**ABOUT THIS EXERCISE**
Your answer must be every line of the data that contains "then".

============

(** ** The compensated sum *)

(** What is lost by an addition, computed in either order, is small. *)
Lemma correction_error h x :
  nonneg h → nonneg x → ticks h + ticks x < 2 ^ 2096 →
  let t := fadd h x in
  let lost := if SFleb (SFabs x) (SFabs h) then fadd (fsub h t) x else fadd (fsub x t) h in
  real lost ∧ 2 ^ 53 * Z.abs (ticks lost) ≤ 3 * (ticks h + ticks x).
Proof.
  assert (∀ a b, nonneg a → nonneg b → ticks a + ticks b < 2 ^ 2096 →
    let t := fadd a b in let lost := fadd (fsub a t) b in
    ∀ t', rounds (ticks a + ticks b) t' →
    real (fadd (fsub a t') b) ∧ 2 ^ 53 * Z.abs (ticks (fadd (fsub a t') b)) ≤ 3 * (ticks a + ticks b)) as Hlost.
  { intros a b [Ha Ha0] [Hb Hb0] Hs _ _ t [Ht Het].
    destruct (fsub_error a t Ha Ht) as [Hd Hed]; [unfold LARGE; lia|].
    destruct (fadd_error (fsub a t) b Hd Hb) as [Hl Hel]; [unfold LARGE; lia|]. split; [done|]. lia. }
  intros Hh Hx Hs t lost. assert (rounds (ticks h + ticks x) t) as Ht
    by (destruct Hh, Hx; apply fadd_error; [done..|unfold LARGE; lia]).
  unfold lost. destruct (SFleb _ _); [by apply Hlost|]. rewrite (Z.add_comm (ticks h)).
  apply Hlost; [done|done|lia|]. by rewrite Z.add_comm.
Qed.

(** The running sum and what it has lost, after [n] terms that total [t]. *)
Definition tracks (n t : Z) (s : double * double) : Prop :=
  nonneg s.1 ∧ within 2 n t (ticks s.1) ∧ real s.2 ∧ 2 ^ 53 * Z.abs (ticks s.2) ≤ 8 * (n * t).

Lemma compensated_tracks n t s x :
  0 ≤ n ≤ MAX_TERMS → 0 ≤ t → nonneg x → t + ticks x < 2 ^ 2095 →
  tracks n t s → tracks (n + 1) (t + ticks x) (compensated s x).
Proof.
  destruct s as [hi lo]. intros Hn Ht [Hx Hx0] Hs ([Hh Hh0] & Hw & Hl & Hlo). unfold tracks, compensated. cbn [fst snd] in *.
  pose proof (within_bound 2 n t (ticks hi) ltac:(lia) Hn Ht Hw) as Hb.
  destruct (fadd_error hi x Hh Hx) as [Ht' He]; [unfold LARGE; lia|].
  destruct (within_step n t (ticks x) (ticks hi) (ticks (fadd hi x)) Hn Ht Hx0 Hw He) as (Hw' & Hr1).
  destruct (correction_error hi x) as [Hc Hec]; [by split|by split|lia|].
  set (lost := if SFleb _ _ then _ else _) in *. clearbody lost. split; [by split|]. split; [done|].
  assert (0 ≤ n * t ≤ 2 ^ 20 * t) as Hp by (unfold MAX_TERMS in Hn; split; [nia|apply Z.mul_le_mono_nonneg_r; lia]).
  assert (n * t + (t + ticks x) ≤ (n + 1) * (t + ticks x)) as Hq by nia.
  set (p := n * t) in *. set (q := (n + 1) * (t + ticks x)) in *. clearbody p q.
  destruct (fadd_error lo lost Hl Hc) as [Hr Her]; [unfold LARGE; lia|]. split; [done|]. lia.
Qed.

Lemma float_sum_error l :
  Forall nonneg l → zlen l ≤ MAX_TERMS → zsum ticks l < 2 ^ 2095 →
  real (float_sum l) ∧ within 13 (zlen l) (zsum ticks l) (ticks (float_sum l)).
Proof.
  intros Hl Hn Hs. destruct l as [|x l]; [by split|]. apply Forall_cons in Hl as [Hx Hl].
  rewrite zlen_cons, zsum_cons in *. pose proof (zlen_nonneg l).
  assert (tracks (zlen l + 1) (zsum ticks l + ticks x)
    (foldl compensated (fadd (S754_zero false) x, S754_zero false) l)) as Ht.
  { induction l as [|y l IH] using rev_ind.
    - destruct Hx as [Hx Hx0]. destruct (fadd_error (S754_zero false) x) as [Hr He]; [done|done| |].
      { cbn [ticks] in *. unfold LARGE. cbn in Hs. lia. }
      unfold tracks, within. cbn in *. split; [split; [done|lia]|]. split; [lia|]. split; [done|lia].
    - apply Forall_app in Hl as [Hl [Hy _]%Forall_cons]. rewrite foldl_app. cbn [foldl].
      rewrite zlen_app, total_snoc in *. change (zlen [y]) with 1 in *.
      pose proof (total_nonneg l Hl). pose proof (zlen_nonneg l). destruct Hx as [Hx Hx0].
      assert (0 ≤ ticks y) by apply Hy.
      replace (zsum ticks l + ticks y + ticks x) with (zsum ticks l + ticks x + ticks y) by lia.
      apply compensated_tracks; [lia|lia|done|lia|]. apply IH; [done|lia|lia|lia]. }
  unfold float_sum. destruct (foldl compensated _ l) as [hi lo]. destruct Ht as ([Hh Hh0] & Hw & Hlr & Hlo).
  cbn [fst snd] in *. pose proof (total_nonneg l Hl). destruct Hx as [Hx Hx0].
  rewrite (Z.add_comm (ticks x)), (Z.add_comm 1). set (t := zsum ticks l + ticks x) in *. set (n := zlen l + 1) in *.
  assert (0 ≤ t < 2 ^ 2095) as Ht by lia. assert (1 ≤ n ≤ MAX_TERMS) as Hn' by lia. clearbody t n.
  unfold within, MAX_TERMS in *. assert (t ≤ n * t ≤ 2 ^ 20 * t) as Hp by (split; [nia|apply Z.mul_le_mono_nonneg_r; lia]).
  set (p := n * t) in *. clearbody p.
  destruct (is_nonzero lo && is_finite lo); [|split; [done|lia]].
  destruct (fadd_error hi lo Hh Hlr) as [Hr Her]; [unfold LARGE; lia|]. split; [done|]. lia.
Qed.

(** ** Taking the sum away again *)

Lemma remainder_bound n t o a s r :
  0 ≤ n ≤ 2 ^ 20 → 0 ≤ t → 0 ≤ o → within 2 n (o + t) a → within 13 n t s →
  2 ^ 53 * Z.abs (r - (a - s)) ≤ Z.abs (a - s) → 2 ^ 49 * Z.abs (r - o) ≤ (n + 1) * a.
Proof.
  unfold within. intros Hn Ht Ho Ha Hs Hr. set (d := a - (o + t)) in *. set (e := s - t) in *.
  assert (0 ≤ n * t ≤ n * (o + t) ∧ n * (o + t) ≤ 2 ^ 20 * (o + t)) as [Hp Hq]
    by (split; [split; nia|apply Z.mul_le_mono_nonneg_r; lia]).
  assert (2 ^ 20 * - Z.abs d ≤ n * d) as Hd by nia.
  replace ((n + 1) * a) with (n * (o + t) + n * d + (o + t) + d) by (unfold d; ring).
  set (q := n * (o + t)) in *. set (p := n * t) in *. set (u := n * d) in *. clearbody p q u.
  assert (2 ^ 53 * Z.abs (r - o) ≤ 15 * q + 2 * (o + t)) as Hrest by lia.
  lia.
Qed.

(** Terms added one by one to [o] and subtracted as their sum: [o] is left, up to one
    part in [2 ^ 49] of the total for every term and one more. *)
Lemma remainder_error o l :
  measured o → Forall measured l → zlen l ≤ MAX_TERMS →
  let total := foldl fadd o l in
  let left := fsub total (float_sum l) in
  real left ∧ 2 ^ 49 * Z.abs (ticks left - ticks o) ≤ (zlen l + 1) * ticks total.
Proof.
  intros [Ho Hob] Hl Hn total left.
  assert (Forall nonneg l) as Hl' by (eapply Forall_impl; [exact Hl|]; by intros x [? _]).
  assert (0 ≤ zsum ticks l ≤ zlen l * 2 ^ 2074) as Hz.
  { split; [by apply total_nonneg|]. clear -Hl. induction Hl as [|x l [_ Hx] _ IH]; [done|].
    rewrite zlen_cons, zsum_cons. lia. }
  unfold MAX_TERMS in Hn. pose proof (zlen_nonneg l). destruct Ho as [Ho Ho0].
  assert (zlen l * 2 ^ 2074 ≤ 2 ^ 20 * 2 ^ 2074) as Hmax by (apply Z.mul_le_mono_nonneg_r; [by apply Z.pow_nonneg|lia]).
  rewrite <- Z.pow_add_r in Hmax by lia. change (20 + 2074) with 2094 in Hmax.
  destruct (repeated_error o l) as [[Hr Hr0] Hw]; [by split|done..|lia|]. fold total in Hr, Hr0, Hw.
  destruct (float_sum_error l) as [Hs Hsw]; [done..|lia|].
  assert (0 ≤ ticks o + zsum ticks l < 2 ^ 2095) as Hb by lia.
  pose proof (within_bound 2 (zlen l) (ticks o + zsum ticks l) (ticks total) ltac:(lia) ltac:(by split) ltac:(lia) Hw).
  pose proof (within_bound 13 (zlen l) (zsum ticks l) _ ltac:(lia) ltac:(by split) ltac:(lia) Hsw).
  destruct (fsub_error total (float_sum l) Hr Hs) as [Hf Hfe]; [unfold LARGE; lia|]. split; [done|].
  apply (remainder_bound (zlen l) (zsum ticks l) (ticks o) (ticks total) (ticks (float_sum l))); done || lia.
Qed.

============

**TASK SOLUTION**
  let lost := if SFleb (SFabs x) (SFabs h) then fadd (fsub h t) x else fadd (fsub x t) h in
  set (lost := if SFleb _ _ then _ else _) in *. clearbody lost. split; [by split|]. split; [done|].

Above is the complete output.